Le Département des travailleurs migrants, quant à lui, a été chargé de préparer l'éventuel sauvetage et évacuation des Philippins au Moyen-Orient. Environ 2,4 millions de Philippins vivent et travaillent au Moyen-Orient, dont environ 31 000 en Israël et 800 en Iran.
Le gouvernement a également commencé à fournir 5 000 pesos (83 dollars) chacun à un grand nombre de chauffeurs de moto-taxis et d'autres travailleurs des transports publics à travers le pays pour les aider à faire face à la hausse des prix du carburant. Des trajets en bus gratuits pour les étudiants et les employés ont également été proposés dans certaines villes.
« La déclaration… permettra au gouvernement de [energy department] et les autres autorités concernées à prendre des mesures réactives et coordonnées, dans le cadre des lois existantes, pour faire face aux risques posés par les perturbations de l'approvisionnement énergétique mondial et de l'économie nationale », indique l'ordonnance.

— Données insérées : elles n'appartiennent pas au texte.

Lemma credential_body_length c : length (write_managed_credential_body c) = 48%nat.
Proof. unfold write_managed_credential_body. by rewrite !length_app, !length_le_bytes. Qed.

Lemma from_le_u64 v : is_u64 v -> from_le (le_bytes 8 v) = v.
Proof. intros. apply from_le_bytes. change (256 ^ Z.of_nat 8) with (2 ^ 64). solve_u. Qed.
Lemma from_le_u32 v : is_u32 v -> from_le (le_bytes 4 v) = v.
Proof. intros. apply from_le_bytes. change (256 ^ Z.of_nat 4) with (2 ^ 32). solve_u. Qed.

Lemma read_write_credential c :
  credential_ok c -> read_managed_credential_body (write_managed_credential_body c) = Ok c.
Proof.
  intros [H1 H2 H3 H4 H5 H6]. unfold read_managed_credential_body.
  rewrite credential_body_length. unfold write_managed_credential_body.
  rewrite (take_app_length' MANAGED_CREDENTIAL_MAGIC) by done.
  rewrite bool_decide_eq_true_2 by done. cbn [Nat.eqb negb orb].
  set (m := MANAGED_CREDENTIAL_MAGIC). set (s := le_bytes 8 (subject_id c)).
  set (k := le_bytes 4 (mc_key_id c)). set (e := le_bytes 8 (epoch c)).
  set (b := le_bytes 8 (not_before_ms c)). set (a := le_bytes 8 (not_after_ms c)).
  set (p := le_bytes 4 (permissions c)).
  assert (length m = 8%nat /\ length s = 8%nat /\ length k = 4%nat /\ length e = 8%nat /\
          length b = 8%nat /\ length a = 8%nat /\ length p = 4%nat) as (L1 & L2 & L3 & L4 & L5 & L6 & L7)
    by (repeat split; try done; apply length_le_bytes).
  rewrite (slice_at _ m s (k ++ e ++ b ++ a ++ p)) by (done || lia).
  rewrite (slice_at _ (m ++ s) k (e ++ b ++ a ++ p))
    by (rewrite <- ?app_assoc, ?length_app; done || lia).
  rewrite (slice_at _ (m ++ s ++ k) e (b ++ a ++ p))
    by (rewrite <- ?app_assoc, ?length_app; done || lia).
  rewrite (slice_at _ (m ++ s ++ k ++ e) b (a ++ p))
    by (rewrite <- ?app_assoc, ?length_app; done || lia).
  rewrite (slice_at _ (m ++ s ++ k ++ e ++ b) a p)
    by (rewrite <- ?app_assoc, ?length_app; done || lia).
  rewrite (slice_at _ (m ++ s ++ k ++ e ++ b ++ a) p [])
    by (rewrite <- ?app_assoc, ?app_nil_r, ?length_app; done || lia).
  unfold s, k, e, b, a, p. rewrite !from_le_u64, !from_le_u32 by done. by destruct c.
Qed.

L'ordonnance donne également au ministère des Transports la possibilité de contrôler les subventions aux carburants pour les transports publics et de réduire ou de suspendre les péages et les frais des compagnies aériennes, tout en accélérant l'assistance aux personnes en « situations de crise ».
Les Philippines, l’un des pays de la région où les coûts énergétiques sont les plus élevés, dépendent fortement du carburant importé pour faire fonctionner leurs centrales électriques.
Ce pays archipel de 116 millions d’habitants dépend du charbon pour environ 60 % de sa production d’électricité.
La ministre de l'Energie, Sharon Garin, a déclaré mardi aux journalistes que le pays serait contraint de dépendre encore plus fortement du charbon « temporairement » en raison de la hausse des coûts du gaz naturel liquéfié (GNL).
Tandis que les Philippines espéraient « maximiser » l'utilisation du charbon local, elles gardaient également ouverte la possibilité d'augmenter leurs achats de charbon auprès de leur principal fournisseur, l'Indonésie, a déclaré le ministre de l'Energie.
“Nous avons discuté avec les sociétés de production d'électricité, les centrales électriques au charbon, pour voir dans quelle mesure elles peuvent augmenter leur production d'électricité”, a déclaré Garin, qualifiant cette mesure de “mesure temporaire” qui pourrait démarrer dès le 1er avril.
« Si nous parvenons à mettre en œuvre cela, nous pourrons au moins réduire la hausse des prix de l’électricité due au conflit au Moyen-Orient », a-t-elle déclaré.
L'Indonésie a assuré aux Philippines qu'elle n'imposerait pas de limites aux commandes de charbon, a déclaré Garin. “À l'heure actuelle, il n'y a aucune restriction sur nos importations de charbon en provenance d'Indonésie”, a-t-elle déclaré, ajoutant qu'une augmentation des achats n'était peut-être pas nécessaire.
Marcos a annoncé en janvier une découverte « importante » de gaz naturel réalisée à proximité du champ de gaz naturel offshore de Malampaya, en voie d'épuisement rapide.
On espérait que cette découverte pourrait prolonger la durée de vie du champ, qui fournit environ 40 % de l'électricité de l'île principale de Luzon et qui devrait s'épuiser d'ici quelques années.